(Exercise brief) Please return the lines of the data below, word for word, from the first line through the line containing "From S2P Require Import CacheEvents".

*** Opening of Extracted information ***

(* ===== verification/ServiceClaims.v ===== *)
(** The promises of the server: what a request answers and logs, what a
    session leaves in the log, and what a restart recovers of the requests
    that were acknowledged. *)

From S2P Require Import Prelude Resp HashTable ZOrder Object ExpireHeap LruList Cache CacheSpec CacheProps.
From S2P Require Import CacheEvents Rdb RdbImage Aof AofCodec AofLog AofProps Double CommandText MysqlStore.
From S2P Require Import CommandProps Service ServiceStore ServiceSpec ServiceRuns ServiceCommands ServiceProps ServiceReplay ServiceSession ServiceLog.

(** ** Crashes of the server *)

(** The file of the log as a crash can leave it: at least what the device
    holds, at most what was written. *)
Definition crash_file (w : world shared_log) (file : list Z) : Prop :=
  exists s n, sv_aof (w_service w) = Some s /\ file = take (Z.to_nat n) (d_file (a_disk (sl_aof s))) /\
    d_durable (a_disk (sl_aof s)) <= n <= zlen (d_file (a_disk (sl_aof s))).

(** The reply with this barrier can be sent. *)
Definition acknowledged (barrier : Z) (w : world shared_log) : Prop :=
  exists s, sv_aof (w_service w) = Some s /\ aof_sequence_ready (sl_aof s) barrier = true.
Definition holding_laws (n : Z) : LogLaws shared_log.
Proof.
  refine {| log_repr := contents_holding n; log_exhausted := log_worn |}.
  - intros s d [Hc Hb]. pose proof (law_begin s d Hc) as Hl. apply interleave_keeps in Hb. cbn [log_begin shared_log_ops] in *.
    assert (Hd : a_disk (aof_transaction_begin (sl_aof (interleave s))).2 = a_disk (sl_aof (interleave s))) by (unfold aof_transaction_begin; by destruct (_ || _)).
    destruct (aof_transaction_begin (sl_aof (interleave s))) as [r a]. cbn in Hd. unfold contents_holding, holds_bytes in *. cbn. rewrite Hd. tauto.
  - intros m s txn d args [Hc Hb]. pose proof (law_append m s txn d args Hc) as Hl. apply interleave_keeps in Hb. cbn [log_append shared_log_ops] in *.
    pose proof (append_disk m (sl_aof (interleave s)) (Some <$> args)) as Hd. destruct (aof_append m (sl_aof (interleave s)) (Some <$> args)) as [[r a] m']. cbn in Hd.
    unfold contents_holding, holds_bytes in *. cbn in *. rewrite Hd. tauto.
  - intros m s args. apply (law_append_any m s args).
  - intros m s txn d [Hc Hb]. pose proof (law_commit m s txn d Hc) as Hl. apply interleave_keeps in Hb. cbn [log_commit shared_log_ops] in *.
    pose proof (commit_disk m (sl_aof (interleave s))) as Hd. destruct (aof_transaction_commit m (sl_aof (interleave s))) as [[[r q] a] m']. cbn in Hd.
    unfold contents_holding, holds_bytes in *. cbn in *. rewrite Hd. tauto.
  - intros m s. apply (law_commit_any m s).
  - intros s txn d [Hc Hb]. split; [exact (law_rollback s txn d Hc)|]. by apply interleave_keeps in Hb.
  - intros s d [Hc Hb]. pose proof (law_flush s d Hc) as (s' & E & Hs'). exists s'. split; [done|]. split; [done|]. apply interleave_keeps in Hb.
    cbn in E. destruct (flush_now (sl_aof (interleave s))) as [[r a]|] eqn:Ef; [|done]. cbn in E. injection E as -> <-. cbn. unfold flush_now, flush_enter in Ef.
    destruct (pr_active _); [done|]. assert (Hq : forall b, a_disk (queue_producer_chunk b) = a_disk b) by (intros b; unfold queue_producer_chunk; by destruct (pr_chunk _)).
    destruct (_ =? 0); [|done]. injection Ef as <-. unfold holds_bytes. by rewrite Hq.
Defined.

(** ** A checkpoint is created *)

(** The log [d] with the marker of the checkpoint. *)
Definition marked_log (d : transactions) (q : Z) (t : list Z) : transactions := d ++ [(q, [marker t])].

(** Where [aof_create_checkpoint] is, and what the log has of the marker. *)
Definition phase (d : transactions) (pc : producer_pc) (a : aof) (h : history) : Prop :=
  match pc with
  | PCommit (ForCheckpoint t) position q => h_log h = if 0 <? position then marked_log d q t else d
  | PQueue t q | PWait (ForToken t) q | PSyncEnter t q | PSyncDevice t q | PSyncLeave t q _ =>
      h_log h = marked_log d q t /\ pr_active (a_producer a) = false
  | PStat t => (exists q, h_log h = marked_log d q t /\ q <= sq_synced (a_seqs a)) /\ pr_active (a_producer a) = false
  | _ => False
  end.

Lemma producer_state policy cmds s pc h ev pc' a r :
  log_state policy cmds s pc h -> producer_step (joined (sl_writer s)) ev pc (sl_aof s) = Some (pc', a, r) ->
  let h' := record_step ev pc (sl_aof s) pc' r h in
  h_torn h' = h_torn h -> h_count h' = h_count h -> h_pend h' = h_pend h ->
  pr_transaction_capacity (a_producer a) = pr_transaction_capacity (a_producer (sl_aof s)) ->
  pr_pending_capacity (a_producer a) = pr_pending_capacity (a_producer (sl_aof s)) ->
  log_state policy cmds (with_log a s) pc' h'.
Proof.
  intros [L1 L2 L3 L4 L5 L6] E h' H1 H2 H3 H4 H5. split; [done| |by rewrite H1|by rewrite H2|by rewrite H3|cbn; by rewrite H4, H5].
  eapply reach_step; [exact L2|]. exact (step_producer (mk_system (sl_aof s) pc (sl_writer s) h) ev pc' a r E).
Qed.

*** Close of Extracted information ***

(Solved problem)
(* ===== verification/ServiceClaims.v ===== *)
(** The promises of the server: what a request answers and logs, what a
    session leaves in the log, and what a restart recovers of the requests
    that were acknowledged. *)

From S2P Require Import Prelude Resp HashTable ZOrder Object ExpireHeap LruList Cache CacheSpec CacheProps.
From S2P Require Import CacheEvents Rdb RdbImage Aof AofCodec AofLog AofProps Double CommandText MysqlStore.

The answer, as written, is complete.